A lightweight decentralized service placement policy for performance optimization in fog computing
Carlos Guerrero, Isaac Lera, Carlos Juiz
TL;DR
The paper addresses the scalability and latency challenges of centralized fog service placement by proposing a fully decentralized, local-optimization policy that runs on each fog device to place the most popular services closer to clients. It migrates under resource constraints along the shortest path to the cloud and coherently moves interoperated services to avoid execution loops, with the objective quantified by the Weighted Average Hop Count $\mathrm{WAHC}$. Key contributions include a survey of FSPP approaches, a low-overhead decentralized placement policy, and an experimental validation in iFogSim showing reduced hop distances and network usage, with substantial latency improvements for high-demand services at some cost to low-demand ones.

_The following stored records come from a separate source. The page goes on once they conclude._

(** The detector agrees with the upgrade test of the WebSocket code: a request
    that test accepts is seen as WebSocket or GraphQL as soon as there is an
    answer. *)
Theorem detect_agrees_upgrade data res : is_http data = true -> ws_detect_upgrade data = true -> protocol_detect data = (0, res) ->
  protocol res = NEX_PROTO_WEBSOCKET \/ protocol res = NEX_PROTO_GRAPHQL.
Proof.
  intros Hh Hw. assert (contains_header data (bytes_of "upgrade: websocket") || contains_header data (bytes_of "upgrade:websocket") = true) as Hu.
  { assert (forall n h, same_letters n h -> found data n = true -> contains_header data h = true) as H.
    { intros n h Hs (a & c & ->)%found_spec. apply contains_header_spec. by exists a, n, c. }
    unfold ws_detect_upgrade in Hw. destruct (_ <? _); [done|]. apply orb_true_iff in Hw as [[Hw|Hw]%orb_true_iff|Hw]; apply orb_true_iff.
    - left. by apply (H _ _ eq_refl Hw).
    - left. by apply (H _ _ eq_refl Hw).
    - right. by apply (H _ _ eq_refl Hw). }
  unfold protocol_detect. destruct data as [|c d]; [done|]. destruct (_ && _); [done|].
  destruct (starts_with (c :: d) PRI) eqn:Hp.
  { exfalso. apply starts_with_spec in Hp as (r & Hr). rewrite Hr in Hh. apply existsb_exists in Hh as (m & Hm & (r' & Hs)%starts_with_spec).
    repeat (destruct Hm as [<-|Hm]; [by vm_compute in Hs|]). done. }
  rewrite Hh. unfold detect_http. rewrite Hu. destruct (negb _ && _); [done|]. destruct (_ || _ || _); intros [= <-]; [by right|by left].
Qed.

(** ** Fragments

    The first bytes of a request can be taken for an inline command, and a
    WebSocket request whose headers are still to come for REST; a name in
    capitals is an upgrade here but not for the WebSocket code. *)
Definition request (upgrade : string) : bytes := bytes_of "GET /ws HTTP/1.1" ++ [13; 10] ++ bytes_of upgrade ++ CRLF2.

Theorem detect_fragments :
  (forall d, d ∈ [bytes_of "G"; bytes_of "GET"; bytes_of "PRI"; bytes_of "PRI * HTTP/2."] -> exists res, protocol_detect d = (0, res) /\ protocol res = NEX_PROTO_RESP2) /\
  protocol_detect (bytes_of "GET ") = more false /\
  protocol_detect (take 16 (request "Upgrade: websocket")) = known NEX_PROTO_HTTP_REST "HTTP/1.1" /\
  protocol_detect (request "Upgrade: websocket") = known NEX_PROTO_WEBSOCKET "RFC6455" /\
  protocol_detect (request "UPGRADE: WebSocket") = known NEX_PROTO_WEBSOCKET "RFC6455" /\
  ws_detect_upgrade (request "UPGRADE: WebSocket") = false.
Proof.
  split; [|by split_and!; vm_compute]. apply Forall_forall. repeat (apply Forall_cons; split; [eexists; split; vm_compute; reflexivity|]). constructor.
Qed.

(** ** Witnesses *)
Lemma protocol_detect_stable_witness :
  (exists res, protocol_detect (take 20 (request "Upgrade: websocket") ++ drop 20 (request "Upgrade: websocket")) = (0, res) /\
     refined NEX_PROTO_HTTP_REST (protocol res)) /\
  protocol_detect (calloc 16 97 ++ [1; 2]) = (- 1, mkDetect NEX_PROTO_UNKNOWN false false []).
Proof.
  assert (forall d, forallb (fun sig => negb (bytes_eqb (take (List.length d) sig) d) || bytes_eqb sig d) (PRI :: METHODS) = true -> ~ premature d) as Hnp.
  { intros d H (sig & Hin & x & Hx & ->). rewrite forallb_forall in H. apply list_elem_of_In in Hin. specialize (H _ Hin).
    rewrite take_app_length, (proj2 (bytes_eqb_eq d d) eq_refl) in H. cbn in H. apply bytes_eqb_eq in H. destruct x; [done|].
    apply (f_equal List.length) in H. rewrite length_app in H. cbn in H. lia. }
  destruct (protocol_detect_stable (take 20 (request "Upgrade: websocket")) (drop 20 (request "Upgrade: websocket"))) as (H & _).
  { by apply Hnp; vm_compute. }
  { done. }
  destruct (protocol_detect_stable (calloc 16 97) [1; 2]) as (_ & H2 & _).
  { by apply Hnp; vm_compute. }
  { done. }
  split; [by apply (H (mkDetect NEX_PROTO_HTTP_REST false false (bytes_of "HTTP/1.1"))); vm_compute|by apply H2; vm_compute].
Defined.

Lemma detect_agrees_upgrade_witness : protocol (mkDetect NEX_PROTO_WEBSOCKET false false (bytes_of "RFC6455")) = NEX_PROTO_WEBSOCKET \/ False.
Proof.
  destruct (detect_agrees_upgrade (request "Upgrade: websocket") (mkDetect NEX_PROTO_WEBSOCKET false false (bytes_of "RFC6455"))) as [H|H];
    [by vm_compute|by vm_compute|by vm_compute|by left|discriminate].
Defined.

The approach demonstrates feasibility and potential scalability benefits of fully decentralized fog orchestration for IoT workloads, though it incurs more migrations and may degrade latency for less popular services under heavy workload.
Abstract
A decentralized optimization policy for service placement in fog computing is presented. The optimization is addressed to place most popular services as closer to the users as possible. The experimental validation is done in the iFogSim simulator and by comparing our algorithm with the simulator's built-in policy. The simulation is characterized by modeling a microservice-based application for different experiment sizes. Results showed that our decentralized algorithm places most popular services closer to users, improving network usage and service latency of the most requested applications, at the expense of a latency increment for the less requested services and a greater number of service migrations.